**Task details**.
Each line below from the one containing "unfold mbind at 1, SM_bind." through the one containing "assert (roster_read_verified log" should be output exactly as it stands, and no other line should appear.

### Data to process

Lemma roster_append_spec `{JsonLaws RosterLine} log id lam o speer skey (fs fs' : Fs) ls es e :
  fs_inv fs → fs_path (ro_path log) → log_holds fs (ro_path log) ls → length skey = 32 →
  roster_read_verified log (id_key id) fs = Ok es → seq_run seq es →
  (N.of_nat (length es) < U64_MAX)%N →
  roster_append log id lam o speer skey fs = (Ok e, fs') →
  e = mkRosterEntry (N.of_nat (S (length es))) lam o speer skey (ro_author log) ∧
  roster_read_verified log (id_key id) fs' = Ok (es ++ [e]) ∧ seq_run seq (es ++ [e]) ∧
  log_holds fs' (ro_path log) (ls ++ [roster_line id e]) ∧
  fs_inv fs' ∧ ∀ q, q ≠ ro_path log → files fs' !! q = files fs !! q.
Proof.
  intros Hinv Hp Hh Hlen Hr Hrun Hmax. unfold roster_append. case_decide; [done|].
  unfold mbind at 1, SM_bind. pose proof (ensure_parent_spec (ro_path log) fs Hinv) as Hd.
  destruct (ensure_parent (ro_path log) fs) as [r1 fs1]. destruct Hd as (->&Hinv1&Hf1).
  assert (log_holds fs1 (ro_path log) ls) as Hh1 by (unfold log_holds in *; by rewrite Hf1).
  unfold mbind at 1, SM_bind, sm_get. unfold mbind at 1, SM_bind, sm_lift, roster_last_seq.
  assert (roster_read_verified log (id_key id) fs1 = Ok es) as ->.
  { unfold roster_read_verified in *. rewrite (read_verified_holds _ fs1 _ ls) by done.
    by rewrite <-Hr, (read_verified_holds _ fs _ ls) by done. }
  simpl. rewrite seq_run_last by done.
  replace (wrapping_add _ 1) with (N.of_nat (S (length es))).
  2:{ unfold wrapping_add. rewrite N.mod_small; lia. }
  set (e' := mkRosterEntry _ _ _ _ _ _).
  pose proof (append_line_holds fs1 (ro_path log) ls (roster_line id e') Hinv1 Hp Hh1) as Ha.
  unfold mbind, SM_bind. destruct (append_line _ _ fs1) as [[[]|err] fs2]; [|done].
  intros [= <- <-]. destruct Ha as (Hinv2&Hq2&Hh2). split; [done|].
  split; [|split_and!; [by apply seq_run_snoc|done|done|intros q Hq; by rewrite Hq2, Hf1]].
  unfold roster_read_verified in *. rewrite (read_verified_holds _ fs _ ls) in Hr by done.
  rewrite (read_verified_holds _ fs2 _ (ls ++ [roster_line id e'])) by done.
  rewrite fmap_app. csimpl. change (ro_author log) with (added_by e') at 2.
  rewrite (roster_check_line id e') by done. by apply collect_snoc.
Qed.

######
### Data to process

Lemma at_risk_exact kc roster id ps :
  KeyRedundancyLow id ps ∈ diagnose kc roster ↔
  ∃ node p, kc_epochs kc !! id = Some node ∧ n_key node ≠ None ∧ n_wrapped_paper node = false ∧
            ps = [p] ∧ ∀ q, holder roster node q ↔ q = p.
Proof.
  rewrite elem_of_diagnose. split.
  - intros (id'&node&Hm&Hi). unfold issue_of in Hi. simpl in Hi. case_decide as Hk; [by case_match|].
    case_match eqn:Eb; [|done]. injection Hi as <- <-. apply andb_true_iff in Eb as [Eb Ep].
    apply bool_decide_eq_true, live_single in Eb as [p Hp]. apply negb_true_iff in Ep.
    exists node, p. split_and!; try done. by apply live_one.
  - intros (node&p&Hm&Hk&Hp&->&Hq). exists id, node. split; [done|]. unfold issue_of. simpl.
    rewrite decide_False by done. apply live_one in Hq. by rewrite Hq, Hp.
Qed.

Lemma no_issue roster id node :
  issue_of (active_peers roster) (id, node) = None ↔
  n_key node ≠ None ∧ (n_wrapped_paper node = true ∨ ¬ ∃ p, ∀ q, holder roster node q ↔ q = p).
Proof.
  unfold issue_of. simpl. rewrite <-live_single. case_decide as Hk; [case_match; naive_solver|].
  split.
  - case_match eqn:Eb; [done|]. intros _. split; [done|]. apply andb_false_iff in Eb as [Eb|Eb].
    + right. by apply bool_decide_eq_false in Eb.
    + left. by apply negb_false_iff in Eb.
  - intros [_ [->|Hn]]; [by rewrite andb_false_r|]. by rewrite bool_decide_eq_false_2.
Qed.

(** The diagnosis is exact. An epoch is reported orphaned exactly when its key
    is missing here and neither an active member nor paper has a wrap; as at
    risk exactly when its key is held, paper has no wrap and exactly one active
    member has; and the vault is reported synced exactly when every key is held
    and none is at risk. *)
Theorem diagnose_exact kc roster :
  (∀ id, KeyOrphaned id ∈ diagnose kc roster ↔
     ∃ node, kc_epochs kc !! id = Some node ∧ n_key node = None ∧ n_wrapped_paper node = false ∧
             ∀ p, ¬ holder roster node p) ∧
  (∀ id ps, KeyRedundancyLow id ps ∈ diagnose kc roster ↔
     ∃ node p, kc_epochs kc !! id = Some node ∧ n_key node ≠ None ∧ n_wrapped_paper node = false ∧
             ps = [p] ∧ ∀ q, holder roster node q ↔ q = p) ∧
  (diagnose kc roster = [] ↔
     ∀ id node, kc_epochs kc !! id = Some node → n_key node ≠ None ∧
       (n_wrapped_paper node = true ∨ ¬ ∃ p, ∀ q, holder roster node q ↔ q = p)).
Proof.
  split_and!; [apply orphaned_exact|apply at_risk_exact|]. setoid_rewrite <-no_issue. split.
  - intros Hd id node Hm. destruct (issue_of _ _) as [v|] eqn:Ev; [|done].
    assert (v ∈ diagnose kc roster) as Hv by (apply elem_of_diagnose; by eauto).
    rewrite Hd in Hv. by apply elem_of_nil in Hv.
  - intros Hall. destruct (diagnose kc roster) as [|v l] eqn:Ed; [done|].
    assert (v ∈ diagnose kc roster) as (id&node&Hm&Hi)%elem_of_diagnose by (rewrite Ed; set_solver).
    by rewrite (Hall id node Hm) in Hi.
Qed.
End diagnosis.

######
### Data to process

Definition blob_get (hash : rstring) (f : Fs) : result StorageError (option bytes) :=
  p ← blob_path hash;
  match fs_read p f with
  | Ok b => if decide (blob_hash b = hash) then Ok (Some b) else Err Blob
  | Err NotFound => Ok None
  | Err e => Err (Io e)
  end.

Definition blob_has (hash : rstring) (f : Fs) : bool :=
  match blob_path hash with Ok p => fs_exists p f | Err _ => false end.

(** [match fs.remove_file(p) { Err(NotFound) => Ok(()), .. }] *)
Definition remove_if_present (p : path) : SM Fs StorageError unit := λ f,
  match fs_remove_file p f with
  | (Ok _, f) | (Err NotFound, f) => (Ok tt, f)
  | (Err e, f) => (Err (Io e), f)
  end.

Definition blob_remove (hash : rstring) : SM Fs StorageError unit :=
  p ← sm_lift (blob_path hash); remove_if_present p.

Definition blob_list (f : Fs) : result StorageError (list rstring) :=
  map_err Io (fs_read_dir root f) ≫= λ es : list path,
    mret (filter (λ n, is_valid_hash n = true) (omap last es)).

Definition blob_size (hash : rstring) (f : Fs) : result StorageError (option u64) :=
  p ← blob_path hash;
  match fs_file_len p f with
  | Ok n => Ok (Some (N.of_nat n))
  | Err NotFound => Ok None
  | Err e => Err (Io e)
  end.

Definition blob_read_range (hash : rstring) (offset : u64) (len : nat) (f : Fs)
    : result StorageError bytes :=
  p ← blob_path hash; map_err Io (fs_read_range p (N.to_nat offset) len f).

######

**Finished task**.
  unfold mbind at 1, SM_bind. pose proof (ensure_parent_spec (ro_path log) fs Hinv) as Hd.
  destruct (ensure_parent (ro_path log) fs) as [r1 fs1]. destruct Hd as (->&Hinv1&Hf1).
  assert (log_holds fs1 (ro_path log) ls) as Hh1 by (unfold log_holds in *; by rewrite Hf1).
  unfold mbind at 1, SM_bind, sm_get. unfold mbind at 1, SM_bind, sm_lift, roster_last_seq.
  assert (roster_read_verified log (id_key id) fs1 = Ok es) as ->.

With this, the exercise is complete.